第3章 平成19年6月14日・国土交通省発表

マンション管理業者2,727社から62社を任意抽出で立入検査

法令違反業者が35業者(56.5%) 


2007年(平成19年)6月14日・国土交通省
「マンション管理業者への全国一斉立入検査結果(平成18年度)の概要について」報告書 を公表


国土交通省の各地方整備局及び北海道開発局並びに内閣府沖縄総合事務局では、平成18年10月から概ね3ヶ月間において、全国のマンション管理業者62社(昨年度57社)を任意に抽出し、事務所等への立入検査を実施した。

目的

   マンションの管理の適正化の推進に関する法律(以下、「適正化法」という。)の平成13年8月の施行以来、マンション管理業者の登録数が順次拡大する(平成19年3月末現在、2,727者 (*1)が登録)状況の中で、各登録業者が適正化法に則り適正にマンション管理業を運用することを確保することは、極めて重要である。 (・・(*1) 国交省の原文では”者”となっているが、正しくは、社もしくは事業者)

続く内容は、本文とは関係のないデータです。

Lemma Map_size_delete k v m :
  JS.Map_get k m = Some v -> JS.Map_size (JS.Map_delete k m) = JS.Map_size m - 1.
Proof.
  unfold JS.Map_size. induction m as [|[k0 v0] m IH];
    cbn [JS.Map_get JS.Map_delete length]; [discriminate|].
  destruct (String.eqb k0 k); [lia|]. intros H.
  cbn [length]. specialize (IH H). lia.
Qed.

End MapMore.

Section StoreEffects.
Context {W : Type} (env : World W) (rt : JS.Runtime).

(** X6. A call that returns none leaves no entry for its URL: when the lookup
    missed nothing was stored, and when an expired entry was found it was
    deleted and the failed refresh stored nothing in its place. *)
Theorem getVideoThumbnail_none_not_cached (videoUrl : string) (s s' : Store)
        (w : W) :
  JS.Map_ok (thumbnailCache s) ->
  completion (run env (getVideoThumbnail rt videoUrl s) w) = Normal (None, s') ->
  JS.Map_get videoUrl (thumbnailCache s') = None.
Proof.
  intros Hok Hrun.
  destruct (getVideoThumbnail_cases env rt videoUrl s w _ Hrun)
    as [(e & _ & _ & Hout & _) | (s0 & w0 & Hs0 & Hout)]; [discriminate|].
  assert (Hget0 : JS.Map_get videoUrl (thumbnailCache s0) = None).
  { destruct Hs0 as [(-> & _ & H) | (e & _ & _ & -> & _)]; [exact H|].
    apply Map_get_delete, Hok. }
  destruct Hout as [(_ & [= <-] & _) | (p & _ & _ & [(_ & [= <-]) | (r & t & _ & _ & H)])];
    try exact Hget0.
  discriminate.
Qed.

(** X7. After a call that returns a result the cache has an entry for the URL
    whose result has the url, width, height and platform of the one returned.
    When the result was fetched (cached is false) the entry holds that very
    result, and its timestamp is the last thing the call read from the
    environment: the clock, after the fetcher had finished. *)
Theorem getVideoThumbnail_result_cached (videoUrl : string) (s s' : Store)
        (w : W) (r : ThumbnailResult) :
  completion (run env (getVideoThumbnail rt videoUrl s) w) = Normal (Some r, s') ->
  exists e,
    JS.Map_get videoUrl (thumbnailCache s') = Some e /\
    url (result e) = url r /\ width (result e) = width r /\
    height (result e) = height r /\ platform (result e) = platform r /\
    (cached r = false ->
     result e = r /\
     exists w0, now env w0 =
                (timestamp e, world (run env (getVideoThumbnail rt videoUrl s) w))).
Proof.
  intros Hrun.
  destruct (getVideoThumbnail_cases env rt videoUrl s w _ Hrun)
    as [(e & Hget & _ & [= -> ->] & _) | (s0 & w0 & _ & Hout)].
  - exists e. split; [exact Hget|]. repeat split; cbn; discriminate.
  - destruct Hout as [(_ & [=] & _) | (p & _ & _ & [(_ & [=]) | (r1 & t & _ & Hnow & [= -> ->])])].
    exists {| result := r1; timestamp := t |}.
    cbn [thumbnailCache with_cache result timestamp].
    rewrite Map_get_set. repeat split. eauto.
Qed.

(** X8. A call of [getVideoThumbnail] changes nothing but the entry of its own
    URL: the entry of every other key, and every array that [getCacheStats]
    returned, is as before. *)
Theorem getVideoThumbnail_frame (videoUrl k : string) (s s' : Store) (w : W)
        (r : option ThumbnailResult) :
  completion (run env (getVideoThumbnail rt videoUrl s) w) = Normal (r, s') ->
  k <> videoUrl ->
  JS.Map_get k (thumbnailCache s') = JS.Map_get k (thumbnailCache s) /\
  arrays s' = arrays s.
Proof.
  intros Hrun Hne.
  destruct (getVideoThumbnail_cases env rt videoUrl s w _ Hrun)
    as [(e & _ & _ & [= _ ->] & _) | (s0 & w0 & Hs0 & Hout)]; [auto|].
  assert (H0 : JS.Map_get k (thumbnailCache s0) = JS.Map_get k (thumbnailCache s) /\
               arrays s0 = arrays s).
  { destruct Hs0 as [(-> & _ & _) | (e & _ & _ & -> & _)]; [auto|].
    cbn [thumbnailCache arrays with_cache].
    split; [apply Map_get_delete_other, Hne | reflexivity]. }
  destruct Hout as [(_ & [= _ ->] & _) | (p & _ & _ & [(_ & [= _ ->]) | (r1 & t & _ & _ & [= _ ->])])];
    try exact H0.
  cbn [thumbnailCache arrays with_cache].
  rewrite Map_get_set_other by exact Hne. exact H0.
Qed.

  このため、平成17年度に引き続き、マンション管理業者の事務所等へ直接立ち入り、適正化法に基づく業務規制に係る事項について検査を行い、必要に応じて、業務に関する是正指導等を実施することとした。

2.検査結果

  全国62社に対して立入検査を行った結果、35社に対して業務に関する是正指導を要する事例を発見し、うち1社に対しては、後日、業務停止処分を行った。以下、適正化法の各条項ごとの指摘該当社数(重複該当あり)。
【適正化法条項】 【指摘該当社数】
登録事項の変更の届出(法第48条関係) 11社
標識の掲示(法第71条関係) 12社
重要事項の説明等(法第72条関係) 16社
契約の成立時の書面の交付(法第73条関係) 16社
帳簿の作成等(法第75条関係) 11社
財産の分別管理(法第76条関係) 4社
管理事務の報告(法第77条関係) 3社
書類の閲覧(法第79条関係) 28社
証明書の携帯等(法第88条関係) 17社

3.指摘事項の傾向分析及び今後の対応策
  検査の結果、収納代行方式(※)により修繕積立金等金銭を管理していたにもかかわらず、返還債務を負うことになった場合に必要な保証契約を締結していなかったことが判明した業者1社に対しては、平成19年3月28日付けで近畿地方整備局が監督処分(業務停止処分、指示処分)を行った。(別紙1参照)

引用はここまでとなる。